George Greig Allen

Date of birth:                    1891
Place of birth:                   Scotland
Date of marriage:            1913
Place of marriage:           Scotland
Service No.:                       To be confirmed
Rank:                                    Steward
Regiment / Division:      Merchant Service
Ship:                                      H.M.S.Clan Macnaughton
Died:                                      3rd February 1915 aged 23 years
Death Location:                At Sea off NW Scotland

Life before the war
George was born in 1891 in Edinburgh, Scotland.  His parents were William born 1865 Kirkcaldy, Fifeshire, Scotland and Elizabeth who was born 1867 Montrose, Scotland.  George was an only child.
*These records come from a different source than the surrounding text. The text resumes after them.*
(* ===== verification/RelayManager.v ===== *)
(** * RelayManager: the daemon's pool of relay clients.
    [tp-daemon/src/transport/relay_manager.rs], with the push closure of
    [tp-daemon/src/daemon.rs].  The daemon's shared objects are one [Core]; what
    [tokio::spawn] starts is a list of steps, one per section between two awaits.
    A client is its index among the clients ever made (its [Arc]) and lives as
    [Reconnect] says; its callbacks fire as it runs.  [D] names the continuations of
    the command dispatcher ([Dispatcher]). *)
From stdpp Require Import base list numbers strings gmap fin_maps relations.
From Stdlib Require Import Lia NArith ZArith Ascii.
From Stdlib.Floats Require Import SpecFloat.
From S2P Require Import Prelude Bytes Text Json Messages Label Codec Crypto Ipc DaemonClient.
From S2P Require Store StoreLaws Notifier Runners IpcServer Reconnect Pending Worktree.

Definition RELAY_CHANNEL_META : string := "__meta__".

Definition i64_value (z : Z) : Value := Num (if decide (0 ≤ z)%Z then PosInt (Z.to_N z) else NegInt z).

Definition platform_as_str (p : Platform) : string := match p with Ios => "ios" | Android => "android" end.

Definition wire_state (state : string) : string :=
  if bool_decide (state ∈ ["running"; "stopped"; "error"]) then state else "error".

Definition to_wire_session_meta (meta : Store.SessionMeta) : Value :=
  Object (match Store.claude_version meta with Some v => [("claudeVersion", Str v)] | None => [] end
    ++ [("createdAt", i64_value (Store.created_at meta)); ("cwd", Str (Store.cwd meta));
        ("lastSeq", i64_value (Store.last_seq meta)); ("sid", Str (Store.sid meta));
        ("state", Str (wire_state (Store.state meta))); ("updatedAt", i64_value (Store.updated_at meta))]
    ++ match Store.worktree_path meta with Some w => [("worktreePath", Str w)] | None => [] end).

Definition error_frame (e m : string) : Value := Object [("e", Str e); ("m", Str m); ("t", Str "err")].
Definition no_runner (sid : string) : Value := error_frame "NO_RUNNER" ("No runner for session " +:+ sid).

Definition hello_frame (sessions : list Value) (label : option Label) (pct : option string) : Value :=
  Object [("d", Object (match label with Some l => [("daemonLabel", Label_value l)] | None => [] end
                        ++ match pct with Some p => [("pct", Str p)] | None => [] end
                        ++ [("sessions", Array sessions)]));
          ("t", Str "hello"); ("v", u64_value 1)].

(** ** The daemon's objects *)

Record Entry := mkEntry { e_cfg : RelayClientConfig; e_life : Reconnect.Pool }.
Definition e_client (e : Entry) : Client := Reconnect.client (e_life e).

(** Who asks for the client of a frontend. *)
Inductive Found := FNoRunner (sid : string) | FControl (msg : Value) | FJoined (label : option Label).

Inductive Step (D : Type) : Type :=
| SCall (k : nat) (o : Reconnect.OwnerCall)                (* a method of a client *)
| SNotice (k : nat) (o : Reconnect.OwnerCall)              (* one whose success is counted *)
| SSubscribeSessions (k : nat)
(* [add_client] *)
| SAdd (cfg : RelayClientConfig) | SConnected (k : nat) | SSave (k : nat)
| SDispose (k : nat) | SDisposed (k : nat)
(* [remove_pairing], [rename_pairing] *)
| SRemove (daemon_id : string) (notify : bool) | SUnpairPeers (k : nat)
| SDelete (daemon_id : string) (client : option nat) | SDrop (daemon_id : string) (k : nat)
| SRename (daemon_id : string) (label : Label) | SRenamePeers (k : nat) (label : Label)
(* [find_client_by_frontend] and what follows it *)
| SFind (fid : string) (next : Found) | SProbe (candidates : list nat) (fid : string) (next : Found)
| SHello (k : nat) (fid : string) (label : option Label) (sessions : list Value)
| SPush (p : Notifier.SendPush)
| SReconnectSaved | SStop
| SDispatch (d : D).
Arguments SCall {D}. Arguments SNotice {D}. Arguments SSubscribeSessions {D}. Arguments SAdd {D}. Arguments SConnected {D}.
Arguments SSave {D}. Arguments SDispose {D}. Arguments SDisposed {D}. Arguments SRemove {D}. Arguments SUnpairPeers {D}.
Arguments SDelete {D}. Arguments SDrop {D}. Arguments SRename {D}. Arguments SRenamePeers {D}. Arguments SFind {D}.
Arguments SProbe {D}. Arguments SHello {D}. Arguments SPush {D}. Arguments SReconnectSaved {D}. Arguments SStop {D}.
Arguments SDispatch {D}.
In 1891 George and his parents were living at 100 Dumbiedykes Road, Midlothian, Scotland.

By the 1901 census the family had moved from Scotland to Southampton and were living at 15 Charlton Road, Shirley, Southampton.  William was a Lithographic Transferrer.

By the 1911 censu, George had left home and his parents were living at 14 Vincent Avenue, Shirley, Southampton.  William was a Litho Graphic Foreman Printer.  There is no trace of George.

In 1913 George married Lilian E Butt in Southampton.  They had a daughter Phyllis born 1914 Southampton.

War service
Royal navy and royal marine war graves roll 1914 – 1919:
“George volunteered for the Mercantile Marine Reserve as a Steward.  He died on 3rd February 1915 aboard the Clan Macnaughton.  Cause of death was given as “killed or died by means other than disease, accident or enemy action”.  His body was never recovered for burial.  His next of kin was given as “Wife: 14 Vincent Avenue, Southampton”.

National Roll of the Great War:
“Allen, G.G., Steward, Merchant Service
Volunteering at the commencement of hostilities he was posted to H.HM. Clan Macnaughten.  On board this ship he was engaged in important escort duties in the North Sea until she was sunk with all hands.  He was entitled to the General Service and Victory Medals
34 Heysham Road, Shirley, Southampton”

George is Remembered with Honour on the Plymouth Naval Memorial.

After the First World War, an appropriate way had to be found of commemorating those members of the Royal Navy who had no known grave, the majority of deaths having occurred at sea where no permanent memorial could be provided.

An Admiralty committee recommended that the three manning ports in Great Britain – Chatham, Plymouth and Portsmouth – should each have an identical memorial of unmistakable naval form, an obelisk, which would serve as a leading mark for shipping.  The memorials were designed by Sir Robert Lorimer, who had already carried out a considerable amount of work for the Commission, with sculpture by Henry Poole. The Plymouth Naval Memorial was unveiled by HRH Prince George on 29 July 1924.

Historical Information
HMS Clan McNaughton was a 4985 ton passenger cargo vessel built in 1911 and requisitioned November 1914 from the Clan Line Steamers Ltd, Glasgow, becoming an Armed Merchant Vessel.  It is thought that Clan McNaughton foundered in a severe gale off the north coast of Ireland.  She was in radio contact about 6 a.m. on the morning of 3rd February and reported terrible weather conditions.  Nothing further was heard from her.  Wreckage was found two weeks later in the area and Clan McNaughton was presumed sunk with the 281 strong crew, twenty of which were officers.  No bodies were ever found.

There is some speculation that as she had a new crew who were generally unfamiliar with the vessel, and that the armaments added to the deck destabilised her, made the McNaughton vulnerable to such severe weather as was found on the day she lost contact.